According to statistics, a total of 1.7 million luxury automobiles were sold in the US in 2013; that number is expected to reach 2.3 million by 2020. Meanwhile, despite the fact that sales growth rates in China have not met lofty expectations, they is still an insatiable demand for luxury automobiles among the country’s consumers. Statistics show that 1.11 imported luxury passenger automobiles have been registered in the country in 2013, over four times the amount registered just four years before in 2009. Even though increasingly strict emission standards, higher taxes and other policies come into effect this year, the Chinese luxury automobile market is expected to achieve growth of between 10 percent and 15 percent.
Hurun CEO and Researcher Rupert Hoogewerf explained that the market share of imported luxury automobiles are demonstrating an upward trend, adding that that trend is especially prominent in first-tier cities. Statistics show that, as incomes continue to grow, the number of Chinese multimillionaires will total 1.09 million people by 2014. This population exhibits extremely strong spending power that will help push forward the demand for luxury automobiles, which is something that is especially attractive for automobile manufacturers.
Mr. Hoogewerf’s analysis seems to be backed by the actual performance of luxury automobile manufacturers in the country. Ever since they entered the Chinese market in the 1990s, Audi, BMW and Mercedes-Benz have posted very strong sales results. BMW and Audi’s sales in the country last year each exceeded 400,000 vehicles, accounting for over half of all luxury automobile sales in the country. Year-on-year growth rates for the three manufacturers remain above the 15 percent mark.
Secondary luxury automobile manufacturers, such as Volvo, Jaguar Land Rover, Cadillac and Lexus, are also posting very strong sales performances. China is already the largest single market for Jaguar Land Rover, while Cadillac has reported sales growth of over 60 percent over the third quarter of the year.
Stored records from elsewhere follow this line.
(** * News sentiment API (api.py): sentiment fusion engine

    A shallow embedding of the scoring functions of [api.py] and proofs of
    the properties its specification states about them.

    - Python [str] is a sequence of Unicode code points: [list N].
    - Python [float] is IEEE 754 binary64: the kernel's primitive [float],
      with the operations of [PrimFloat] and the specification of
      [FloatAxioms].
    - Python [int] is [Z].
    - Exceptions and the calls to the external collaborators (translation
      service, polarity classifier, summarizer, news provider) are explicit:
      a computation maps a world (module globals and the log of external
      calls) to an outcome and a new world. *)

From Stdlib Require Import ZArith NArith Bool Lia.
From Stdlib Require Import Floats.
From stdpp Require Import base option list strings gmap.

Set Warnings "-inexact-float".

(** ** Text: Python [str] *)

Module Text.

#[local] Open Scope N_scope.

(** A string is its sequence of code points. *)
Definition str : Type := list N.

Definition byte_of (a : Ascii.ascii) : N := Ascii.N_of_ascii a.

Fixpoint bytes_of (s : string) : list N :=
  match s with
  | EmptyString => []
  | String a r => byte_of a :: bytes_of r
  end.

Definition cont (b : N) : N := N.land b 0x3F.

(** UTF-8 decoding of the source file's literals (1 to 4 byte forms). *)
Fixpoint utf8_decode (fuel : nat) (bs : list N) : list N :=
  match fuel with
  | O => []
  | S fuel =>
    match bs with
    | [] => []
    | b0 :: r0 =>
      if b0 <? 0x80 then b0 :: utf8_decode fuel r0
      else if b0 <? 0xE0 then
        match r0 with
        | b1 :: r1 =>
            (N.shiftl (N.land b0 0x1F) 6 + cont b1) :: utf8_decode fuel r1
        | _ => []
        end
      else if b0 <? 0xF0 then
        match r0 with
        | b1 :: b2 :: r2 =>
            (N.shiftl (N.land b0 0x0F) 12 + N.shiftl (cont b1) 6 + cont b2)
              :: utf8_decode fuel r2
        | _ => []
        end
      else
        match r0 with
        | b1 :: b2 :: b3 :: r3 =>
            (N.shiftl (N.land b0 0x07) 18 + N.shiftl (cont b1) 12
             + N.shiftl (cont b2) 6 + cont b3) :: utf8_decode fuel r3
        | _ => []
        end
    end
  end.

(** [u "..."] is the Python literal ["..."]. *)
Definition u (s : string) : str :=
  let bs := bytes_of s in utf8_decode (length bs) bs.

(** [str.isspace] on one character: the code points CPython's
    [_PyUnicode_IsWhitespace] accepts. *)
Definition isspace (c : N) : bool :=
  ((0x09 <=? c) && (c <=? 0x0D)) || ((0x1C <=? c) && (c <=? 0x20))
  || (c =? 0x85) || (c =? 0xA0) || (c =? 0x1680)
  || ((0x2000 <=? c) && (c <=? 0x200A))
  || (c =? 0x2028) || (c =? 0x2029) || (c =? 0x202F) || (c =? 0x205F)
  || (c =? 0x3000).

Fixpoint lstrip (s : str) : str :=
  match s with
  | c :: r => if isspace c then lstrip r else s
  | [] => []
  end.

Definition rstrip (s : str) : str := rev (lstrip (rev s)).

(** [s.strip()] *)
Definition strip (s : str) : str := rstrip (lstrip s).

(** [s.split()]: the maximal runs of non-whitespace characters.
    [cur] is the run being read, reversed. *)
Fixpoint split_aux (cur : str) (s : str) : list str :=
  match s with
  | [] => match cur with [] => [] | _ => [rev cur] end
  | c :: r =>
      if isspace c
      then match cur with
           | [] => split_aux [] r
           | _ => rev cur :: split_aux [] r
           end
      else split_aux (c :: cur) r
  end.

Definition split (s : str) : list str := split_aux [] s.

Fixpoint startswith (p s : str) : bool :=
  match p, s with
  | [], _ => true
  | _ :: _, [] => false
  | a :: p', b :: s' => (a =? b) && startswith p' s'
  end.

(** [p in s]: [p] occurs in [s] as a contiguous run. *)
Fixpoint contains (p s : str) : bool :=
  startswith p s ||
  match s with
  | [] => false
  | _ :: s' => contains p s'
  end.

(** [s[:n]] for [n >= 0]. *)
Definition prefix (n : nat) (s : str) : str := take n s.

(** [bool(s)] *)
Definition truthy (s : str) : bool :=
  match s with [] => false | _ => true end.

Definition str_eqb (a b : str) : bool := bool_decide (a = b).

(** [sep.join(parts)] *)
Fixpoint join (sep : str) (parts : list str) : str :=
  match parts with
  | [] => []
  | [p] => p
  | p :: rest => p ++ sep ++ join sep rest
  end.
(** * Qualifying-timeline aggregation: a shallow embedding of
      [data_processing_old.py] and the properties of its specification.

    Numbers are the program's own: a Python [float] is a binary64 value,
    embedded as Rocq's primitive [float] with its IEEE operations
    ([PrimFloat.sub], [PrimFloat.eqb], [PrimFloat.is_nan]).  [np.nan] is
    [nan]; a value that may also be Python's [None] is an [option float].
    A DataFrame is the list of its rows, in row order. *)

From Stdlib Require Import List String ZArith QArith Bool Lia Permutation.
From Stdlib Require Import Floats.
Import ListNotations.

Set Implicit Arguments.

Local Open Scope string_scope.
Local Open Scope list_scope.

(** ** Pandas and Python primitives *)

Module Py.

(** [pd.isna] on a scalar that is a float or [None]. *)
Definition isna (v : option float) : bool :=
  match v with
  | None => true
  | Some x => is_nan x
  end.

Definition notna (v : option float) : bool := negb (isna v).

(** Python's [x == 1] on a float. *)
Definition eq_one (x : float) : bool := PrimFloat.eqb x 1%float.

Section Unique.
Variable A : Type.
Variable eqb : A -> A -> bool.

Definition mem (x : A) (l : list A) : bool := existsb (eqb x) l.

(** [Series.unique()]: the distinct values in order of first appearance.
    [seen] is the hash table of the values met so far. *)
Fixpoint unique_from (seen l : list A) : list A :=
  match l with
  | [] => []
  | x :: xs =>
      if mem x seen then unique_from seen xs
      else x :: unique_from (x :: seen) xs
  end.

Definition unique (l : list A) : list A := unique_from [] l.
End Unique.

(** A [dict] with insertion order, as an association list without
    duplicate keys. *)
Section Dict.
Variables K V : Type.
Variable eqb : K -> K -> bool.

Fixpoint get (d : list (K * V)) (k : K) : option V :=
  match d with
  | [] => None
  | (k', v) :: d' => if eqb k k' then Some v else get d' k
  end.

Definition get_default (d : list (K * V)) (k : K) (dflt : V) : V :=
  match get d k with
  | Some v => v
  | None => dflt
  end.
Lemma run_iteration_locking (s : Worker) :
  exists evs,
    trace (run_iteration s).2 = trace s ++ evs /\
    transfers_unlocked false evs = true /\
    lock_held_after false evs = false.
Proof.
  unfold run_iteration. destruct (poll (taskqueue s)) as [| |t q].
  - exists []. by rewrite app_nil_r.
  - by eexists [_].
  - destruct (run_task_locking t (set_taskqueue q s) false)
      as (evs & Htr & Hun & Hheld & _).
    destruct (run_task t (set_taskqueue q s)) as [[ex|[]] s1]; simpl in *.
    + exists (evs ++ [EvDebug (terminated ex)]).
      rewrite Htr, app_assoc, transfers_unlocked_app, lock_held_after_app,
        Hun, Hheld. done.
    + by exists evs.
Qed.

Lemma run_locking fuel :
  forall s : Worker,
    exists evs,
      trace (run fuel s).2 = trace s ++ evs /\
      transfers_unlocked false evs = true /\
      lock_held_after false evs = false.
Proof.
  induction fuel as [|fuel IH]; intros s; simpl.
  - exists []. by rewrite app_nil_r.
  - destruct (run_iteration_locking s) as (evs1 & Htr1 & Hun1 & Hheld1).
    destruct (run_iteration s) as [[] s1]; simpl in *;
      try (by exists evs1).
    destruct (IH s1) as (evs2 & Htr2 & Hun2 & Hheld2).
    exists (evs1 ++ evs2).
    rewrite Htr2, Htr1, app_assoc, transfers_unlocked_app,
      lock_held_after_app, Hun1, Hheld1. done.
Qed.

(** C9. The database mutex is released before [transferTo] is called: in
    the events of a task of either class every transfer happens while the
    mutex is not held, and the mutex is free when the task is done; so it
    is for any number of iterations of the loop. *)
Theorem transfers_happen_outside_the_lock :
  (forall t (s : Worker) held,
     exists evs,
       trace (run_task t s).2 = trace s ++ evs /\
       transfers_unlocked held evs = true /\
       lock_held_after held evs = false /\
       db_locked (run_task t s).2 = false) /\
  (forall fuel (s : Worker),
     exists evs,
       trace (run fuel s).2 = trace s ++ evs /\
       transfers_unlocked false evs = true /\
       lock_held_after false evs = false).
Proof.
  split.
  - intros t s held. apply run_task_locking.
  - intros fuel s. apply run_locking.
Qed.

End WorkerFacts.

(** ** The event adapters *)

Section EventFacts.
Context `{D : Domain} {World : Type} `{C : !Collaborators World}.

Lemma queue_for_neighbors_offers peer meta nl :
  forall q,
    queue_for_neighbors peer meta nl q =
      {| items := items q ++ offers peer meta nl;
         queue_aborted := queue_aborted q |}.
Proof.
  unfold offers.
  induction nl as [|n rest IH]; intros q; simpl.
  - destruct q. simpl. by rewrite app_nil_r.
  - rewrite IH. case_bool_decide as Hpeer; simpl.
    + by rewrite filter_cons_False by (by intros ?).
    + rewrite filter_cons_True by done. simpl. by rewrite <- app_assoc.
Qed.

Lemma tasks_for_cons e t l :
  tasks_for e (t :: l) =
    (if decide (task_target t = e) then S (tasks_for e l)
     else tasks_for e l).
Proof.
  unfold tasks_for. rewrite filter_cons. by case_decide.
Qed.

Lemma offers_cons peer meta n nl :
  offers peer meta (n :: nl) =
    if decide (getEID n = peer) then offers peer meta nl
    else ProcessBundleTask meta peer (getEID n) :: offers peer meta nl.
Proof.
  unfold offers. rewrite filter_cons.
  case_decide as Hne; case_decide as Heq; done.
Qed.

Lemma tasks_for_absent peer meta e nl :
  e ∉ getEID <$> nl -> tasks_for e (offers peer meta nl) = 0.
Proof.
  induction nl as [|n rest IH]; intros Hnotin; [reflexivity|].
  rewrite fmap_cons, not_elem_of_cons in Hnotin.
  destruct Hnotin as [Hne Hrest].
  rewrite offers_cons. case_decide; [by apply IH|].
  rewrite tasks_for_cons. simpl. case_decide; [congruence | by apply IH].
Qed.

Lemma tasks_for_peer peer meta nl :
  tasks_for peer (offers peer meta nl) = 0.
Proof.
  induction nl as [|n rest IH]; [reflexivity|].
  rewrite offers_cons. case_decide; [exact IH|].
  rewrite tasks_for_cons. simpl. by case_decide.
Qed.

Lemma tasks_for_neighbor peer meta n nl :
  NoDup (getEID <$> nl) -> n ∈ nl -> getEID n <> peer ->
  tasks_for (getEID n) (offers peer meta nl) = 1.
Proof.
  induction nl as [|n' rest IH]; intros Hnodup Hin Hne.
  - by apply elem_of_nil in Hin.
  - rewrite fmap_cons in Hnodup. apply NoDup_cons in Hnodup as [Hfresh Hnodup].
    rewrite offers_cons.
    destruct (decide (getEID n' = getEID n)) as [Heq|Hother].
    + rewrite decide_False by congruence.
      rewrite tasks_for_cons. simpl. rewrite decide_True by done.
      rewrite <- Heq, tasks_for_absent; done.
    + apply elem_of_cons in Hin as [->|Hin]; [done|].
      case_decide; [by apply IH|].
      rewrite tasks_for_cons. simpl. rewrite decide_False by done.
      by apply IH.
Qed.

(** C8. When a bundle is queued for delivery towards [peer], the adapter
    appends to the task queue one [ProcessBundleTask (meta, peer, N)] for
    each known neighbour [N] other than [peer], in the order of the
    neighbour set, and nothing else: with neighbours of distinct EIDs there
    is exactly one new task for every neighbour other than [peer] and none
    for [peer]. *)
Theorem bundle_queued_offers_other_neighbors peer meta (s : Worker) :
  NoDup (getEID <$> getNeighbors (world s)) ->
  let pushed := offers peer meta (getNeighbors (world s)) in
  items (taskqueue (eventBundleQueued peer meta s)) =
    items (taskqueue s) ++ pushed /\
  (forall n, n ∈ getNeighbors (world s) -> getEID n <> peer ->
     tasks_for (getEID n) pushed = 1 /\
     ProcessBundleTask meta peer (getEID n) ∈ pushed) /\
  tasks_for peer pushed = 0 /\
  (forall t, t ∈ pushed ->
     exists n, n ∈ getNeighbors (world s) /\ getEID n <> peer /\
               t = ProcessBundleTask meta peer (getEID n)).
Proof.
  intros Hnodup pushed. repeat split.
  - unfold eventBundleQueued. simpl.
    by rewrite queue_for_neighbors_offers.
  - by apply tasks_for_neighbor.
  - unfold pushed, offers. apply list_elem_of_fmap. exists n.
    split; [done|]. by apply list_elem_of_filter.
  - apply tasks_for_peer.
  - unfold pushed, offers. intros t Ht.
    apply list_elem_of_fmap in Ht as (n & -> & Hn).
    apply list_elem_of_filter in Hn as [Hne Hin]. by exists n.
Qed.

End EventFacts.

(** ** More on the routing decision and the selector *)

Section RoutingDecisionMore.
Context `{D : Domain} {World : Type} (P : PolicyEvaluator World).

Lemma setProtocol_twice (context : FilterContext) p q :
  setProtocol q (setProtocol p context) = setProtocol q context.
Proof. reflexivity. Qed.

Lemma check_paths_sound plist :
  forall context w,
    let r := check_paths context plist w in
    r.1 = do_not_forward \/
    exists p w0,
      r.1 = (true, p) /\ p ∈ plist /\
      evaluate ROUTING (setProtocol p context) w0 = (ACCEPT, r.2).
Proof.
  induction plist as [|p rest IH]; intros context w; simpl; [by left|].
  destruct (evaluate ROUTING (setProtocol p context) w) as [a w1] eqn:Ha.
  destruct (decide (a = ACCEPT)) as [->|Hne]; simpl.
  - right. exists p, w. split; [done|]. split; [by left | done].
  - destruct (IH (setProtocol p context) w1) as [Hno|(q & w0 & Hr & Hin & Hq)].
    + by left.
    + right. exists q, w0. split; [done|]. split; [by right | done].
Qed.

Lemma shouldRouteTo_sound meta n plist w :
  let r := shouldRouteTo meta n plist w in
  r.1 = (false, CONN_UNDEFINED) \/
  exists p w0,
    r.1 = (true, p) /\ p ∈ plist /\ passes_checks meta n /\
    evaluate ROUTING (routing_context n meta p) w0 = (ACCEPT, r.2).
Proof.
  unfold shouldRouteTo.
  destruct (hopcount meta =? 0)%N eqn:Hhop; [by left|].
  destruct (meta_get meta DESTINATION_IS_SINGLETON) eqn:Hsingle; [|by left].
  destruct (sameHost (destination meta) local) eqn:Hlocal; [by left|].
  destruct (sameHost (destination meta) (eid n)) eqn:Hpeer; simpl; [|by left].
  destruct (has n meta) eqn:Hknown; [by left|].
  destruct (check_paths_sound plist
              (setMetaBundle meta (setRouting getTag (setPeer (eid n) new_context)))
              w) as [Hno|(p & w0 & Hr & Hin & Hp)].
  - by left.
  - right. exists p, w0. split; [done|]. split; [done|]. split; [|done].
    split; [by apply N.eqb_neq | done].
Qed.

(** X1. [shouldRouteTo] answers either "do not forward", with protocol
    CONN_UNDEFINED, or [(true, p)] for a protocol [p] of the list that the
    evaluator has accepted for this bundle and peer, and then the bundle
    passes the hop-count, singleton, addressee and known-bundle checks. *)
Theorem shouldRouteTo_accepts_only_routable meta n plist w :
  let r := shouldRouteTo meta n plist w in
  r.1 = (false, CONN_UNDEFINED) \/
  exists p w0,
    r.1 = (true, p) /\ p ∈ plist /\ passes_checks meta n /\
    evaluate ROUTING (routing_context n meta p) w0 = (ACCEPT, r.2).
Proof. apply shouldRouteTo_sound. Qed.

(** X2. The decision reads the neighbour entry only for its EID and its
    known bundles: entries that agree on these get the same answer, whatever
    their transfer slots. *)
Theorem shouldRouteTo_ignores_transfer_slots meta n1 n2 plist w :
  eid n1 = eid n2 -> known n1 = known n2 ->
  shouldRouteTo meta n1 plist w = shouldRouteTo meta n2 plist w.
Proof.
  intros Heid Hknown. unfold shouldRouteTo, has. by rewrite Heid, Hknown.
Qed.
(** * Oh My Codex website: the behaviour layer of the page script

    A shallow embedding of the site's main script, in its stats-enabled
    variant (the first of the two immediately-invoked functions, whose
    line numbers the comments below refer to), and the properties its
    specification states about it.

    Conventions of the embedding:
    - an element's [classList] is a finite set of class names
      ([gset string]); [add] is union with a singleton and [remove] is
      difference, so both are idempotent as in the DOM;
    - values the browser hands to a handler ([window.scrollY], the
      pressed key, the outcome of a clipboard write, the reply of a
      [fetch], the reading of [Date.now()]) are arguments of the handler;
    - pixel offsets that the script only compares (the sticky
      navigation) are rationals, every finite double being one; those it
      adds and subtracts (the anchor listener) are doubles, added and
      subtracted in binary64;
    - the [href] the anchor listener hands to [document.querySelector]
      is read as a CSS selector;
    - a function that can throw returns a [result];
    - JSON values are null, numbers and objects, and numbers are the
      integers a double holds exactly (up to 2^53 in size), which is what
      star, fork and download counts and millisecond clock readings are;
      the division inside [formatNumber] is computed in binary64. *)

From Stdlib Require Import ZArith QArith Ascii String List Lia Lqa.
From Stdlib Require Import Floats.SpecFloat.
From stdpp Require Import gmap strings pretty.

Local Open Scope string_scope.

(** ** The shared status record ([AppState], lines 10-16) *)

Inductive direction := Up | Down.

Record AppState := mkAppState {
  initialized : bool;
  scrollDirection : direction;
  lastScrollY : Q;
  navVisible : bool;
  mobileMenuOpen : bool
}.

Definition AppState_init : AppState :=
  {| initialized := false;
     scrollDirection := Down;
     lastScrollY := 0%Q;
     navVisible := true;
     mobileMenuOpen := false |}.

(** [classList.add] and [classList.remove]. *)
Definition classList_add (c : string) (cl : gset string) : gset string := cl ∪ {[ c ]}.
Definition classList_remove (c : string) (cl : gset string) : gset string := cl ∖ {[ c ]}.

(** JavaScript's [a > b] on finite numbers. *)
Definition js_gt (a b : Q) : bool := negb (Qle_bool a b).

(** ** Sticky navigation ([setupFixedNav], lines 76-117) *)

Module Nav.

(** What [handleNavScroll] reads and writes: the status record and the
    class list of the [.nav] element its closure holds. *)
Record page := mkPage {
  app : AppState;
  nav : gset string
}.

(** The condition of line 103, as the specification words it. *)
Definition downward (prev curr : Q) : Prop := (prev < curr)%Q ∧ (100 < curr)%Q.

Definition handleNavScroll (currentScrollY : Q) (p : page) : page :=
  let nav1 :=
    if js_gt currentScrollY 50
    then classList_add "scrolled" (nav p)
    else classList_remove "scrolled" (nav p) in
  let a := app p in
  if js_gt currentScrollY (lastScrollY a) && js_gt currentScrollY 100
  then
    {| app := {| initialized := initialized a;
                 scrollDirection := Down;
                 lastScrollY := currentScrollY;
                 navVisible := false;
                 mobileMenuOpen := mobileMenuOpen a |};
       nav := classList_add "hidden" nav1 |}
  else
    {| app := {| initialized := initialized a;
                 scrollDirection := Up;
                 lastScrollY := currentScrollY;
                 navVisible := true;
                 mobileMenuOpen := mobileMenuOpen a |};
       nav := classList_remove "hidden" nav1 |}.

End Nav.

(** ** Mobile menu ([setupMobileMenu], lines 123-174) *)

Module Menu.

(** The state of an attached controller: line 128 returns before any
    listener is added unless both the hamburger and the links container
    exist, so both are present here; the overlay is optional. *)
Record menu := mkMenu {
  app : AppState;
  navLinks : gset string;
  hamburger : gset string;
  overlay : option (gset string);
  bodyOverflow : string
}.

Definition set_mobileMenuOpen (b : bool) (a : AppState) : AppState :=
  {| initialized := initialized a;
     scrollDirection := scrollDirection a;
     lastScrollY := lastScrollY a;
     navVisible := navVisible a;
     mobileMenuOpen := b |}.

Definition openMobileMenu (m : menu) : menu :=
  {| app := set_mobileMenuOpen true (app m);
     navLinks := classList_add "active" (navLinks m);
     hamburger := classList_add "active" (hamburger m);
     overlay := classList_add "active" <$> overlay m;
     bodyOverflow := "hidden" |}.

Definition closeMobileMenu (m : menu) : menu :=
  {| app := set_mobileMenuOpen false (app m);
     navLinks := classList_remove "active" (navLinks m);
     hamburger := classList_remove "active" (hamburger m);
     overlay := classList_remove "active" <$> overlay m;
     bodyOverflow := "" |}.

Definition toggleMobileMenu (m : menu) : menu :=
  if mobileMenuOpen (app m) then closeMobileMenu m else openMobileMenu m.

(** The four listeners of lines 131-149.  The overlay listener exists
    only when the overlay does. *)
Inductive event :=
| HamburgerClick
| OverlayClick
| LinkClick
| KeyDown (key : string).

Definition handle (e : event) (m : menu) : menu :=
  match e with
  | HamburgerClick => toggleMobileMenu m
  | OverlayClick =>
      match overlay m with
      | Some _ => closeMobileMenu m
      | None => m
      end
  | LinkClick => closeMobileMenu m
  | KeyDown key =>
      if String.eqb key "Escape" && mobileMenuOpen (app m)
      then closeMobileMenu m
      else m
  end.

Definition run (es : list event) (m : menu) : menu :=
  fold_left (fun m e => handle e m) es m.

(** The two-state machine of the specification. *)
Inductive phase := Closed | Open.

Definition phase_of (m : menu) : phase :=
  if mobileMenuOpen (app m) then Open else Closed.

Definition next (e : event) (ph : phase) : phase :=
  match e, ph with
  | HamburgerClick, Closed => Open
  | HamburgerClick, Open => Closed
  | (OverlayClick | LinkClick), _ => Closed
  | KeyDown key, Open => if String.eqb key "Escape" then Closed else Open
  | KeyDown _, Closed => Closed
  end.

(** Whether a class list carries the active styling. *)
Definition active (cl : gset string) : Prop := "active" ∈ cl.

(** The styling that goes with the flag: all of it when the menu is
    open, none of it when it is closed. *)
Definition styled_open (m : menu) : Prop :=
  active (navLinks m) ∧ active (hamburger m) ∧
  (∀ o, overlay m = Some o → active o) ∧
  bodyOverflow m = "hidden".

Definition styled_closed (m : menu) : Prop :=
  ¬ active (navLinks m) ∧ ¬ active (hamburger m) ∧
  (∀ o, overlay m = Some o → ¬ active o) ∧
  bodyOverflow m = "".

Definition consistent (m : menu) : Prop :=
  (mobileMenuOpen (app m) = true ↔ styled_open m) ∧
  (mobileMenuOpen (app m) = false → styled_closed m).

(** A page as it loads: no overlay, nothing styled. *)
Definition menu0 : menu :=
  {| app := AppState_init; navLinks := ∅; hamburger := ∅;
     overlay := None; bodyOverflow := "" |}.

(** A click on the overlay needs an overlay. *)
Definition possible (e : event) (m : menu) : Prop :=
  e = OverlayClick → is_Some (overlay m).

(** The events whose handler runs [openMobileMenu] or
    [closeMobileMenu] in state [m]. *)
Definition transitions (e : event) (m : menu) : bool :=
  match e with
  | HamburgerClick | LinkClick => true
  | OverlayClick => bool_decide (is_Some (overlay m))
  | KeyDown key => String.eqb key "Escape" && mobileMenuOpen (app m)
  end.

End Menu.

(** ** Copy buttons ([setupCopyButtons], lines 180-211) *)

Module Copy.

Local Open Scope N_scope.

(** A [[data-copy]] button: its label, its class list, and whether
    [closest('.code-block')] and then [querySelector('code')] find a
    code element for it. *)
Record button := mkButton {
  textContent : string;
  classList : gset string;
  hasCode : bool
}.

(** The two callbacks handed to [setTimeout]: the one of lines 198-201
    closes over [originalText], the one of lines 205-207 over nothing. *)
Inductive callback :=
| RestoreOriginal (originalText : string)
| RestoreCopy.

Record timer := mkTimer {
  due : N;
  target : nat;
  action : callback
}.

(** Time in milliseconds, the buttons of the [querySelectorAll]
    snapshot by index, the pending timeouts in the order they were
    scheduled, and the lines written with [console.error]. *)
Record state := mkState {
  now : N;
  buttons : list button;
  timers : list timer;
  errors : list string
}.

(** The click listener of button [i].  Nothing is written before the
    [await]; [ok] tells whether [navigator.clipboard.writeText]
    resolved or rejected, and the event takes place when it settles. *)
Definition click (i : nat) (ok : bool) (s : state) : state :=
  match buttons s !! i with
  | None => s
  | Some b =>
      if negb (hasCode b) then s
      else if ok then
        let originalText := textContent b in
        {| now := now s;
           buttons := <[ i := {| textContent := "Copied!";
                                 classList := classList_add "copied" (classList b);
                                 hasCode := hasCode b |} ]> (buttons s);
           timers := timers s ++
                     [ {| due := now s + 2000; target := i;
                          action := RestoreOriginal originalText |} ];
           errors := errors s |}
      else
        {| now := now s;
           buttons := <[ i := {| textContent := "Failed";
                                 classList := classList b;
                                 hasCode := hasCode b |} ]> (buttons s);
           timers := timers s ++
                     [ {| due := now s + 2000; target := i;
                          action := RestoreCopy |} ];
           errors := errors s ++ [ "[OMX] Failed to copy:" ] |}
  end.

(** What a timeout callback does to the button it closes over: lines
    199-200 for the first, line 206 for the second. *)
Definition restore (a : callback) (b : button) : button :=
  match a with
  | RestoreOriginal originalText =>
      {| textContent := originalText;
         classList := classList_remove "copied" (classList b);
         hasCode := hasCode b |}
  | RestoreCopy =>
      {| textContent := "Copy";
         classList := classList b;
         hasCode := hasCode b |}
  end.

(** Running a timeout callback. *)
Definition fire (t : timer) (bs : list button) : list button :=
  match bs !! target t with
  | None => bs
  | Some b => <[ target t := restore (action t) b ]> bs
  end.

Definition is_due (t' : N) (t : timer) : bool := due t <=? t'.

(** [d] milliseconds pass: the timeouts that have come due run in the
    order they were scheduled (all delays are equal, so that is the
    order of their due times) and leave the queue. *)
Definition advance (d : N) (s : state) : state :=
  let t' := now s + d in
  {| now := t';
     buttons := fold_left (fun bs t => fire t bs)
                          (List.filter (is_due t') (timers s)) (buttons s);
     timers := List.filter (fun t => negb (is_due t' t)) (timers s);
     errors := errors s |}.

Inductive event :=
| Click (i : nat) (ok : bool)
| Wait (d : N).

Definition step (e : event) (s : state) : state :=
  match e with
  | Click i ok => click i ok s
  | Wait d => advance d s
  end.

Definition run (es : list event) (s : state) : state :=
  fold_left (fun s e => step e s) es s.

(** No timeout is pending for button [i]. *)
Definition quiet (i : nat) (s : state) : Prop :=
  Forall (fun t => target t ≠ i) (timers s).

(** No timeout is due later than 2000 ms from now: so it is on a page
    with nothing pending, and so it stays (every delay is 2000 ms and the
    clock does not run backwards). *)
Definition timely (s : state) : Prop :=
  Forall (fun t => due t <= now s + 2000) (timers s).

(** The label and marks of button [i]. *)
Definition label (i : nat) (s : state) : option string :=
  textContent <$> buttons s !! i.


(** The trace with the clicks on button [i] taken out. *)
Definition without (i : nat) (es : list event) : list event :=
  List.filter (fun e => match e with
                        | Click j _ => negb (Nat.eqb j i)
                        | Wait _ => true
                        end) es.

(** The button after a click, as lines 195-196 and 204 leave it. *)
Definition clicked (ok : bool) (b : button) : button :=
  {| textContent := if ok then "Copied!" else "Failed";
     classList := if ok then classList_add "copied" (classList b) else classList b;
     hasCode := hasCode b |}.

(** The timeout a click on a button showing [b] schedules at time [t]. *)
Definition scheduled (t : N) (i : nat) (ok : bool) (b : button) : timer :=
  {| due := t + 2000; target := i;
     action := if ok then RestoreOriginal (textContent b) else RestoreCopy |}.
Mr. Hoogewerf believes that for luxury automobile manufacturers to maintain steady sales growth rates, they will need to conduct major localized production and marketing strategies for the Chinese market in order to control costs and expand the scope of their sales. On this point, manufacturers have announced ambitious sales goals for domestically produced automobiles. Mercedes-Benz, for example, has announced a Chinese sales target of 300,000 vehicles for 2015, with two-thirds of those sales being of domestically manufactured vehicles. With the notable exception of Lexus, the vast majority of luxury automobile brands have already begun or will soon begin domestic production programs.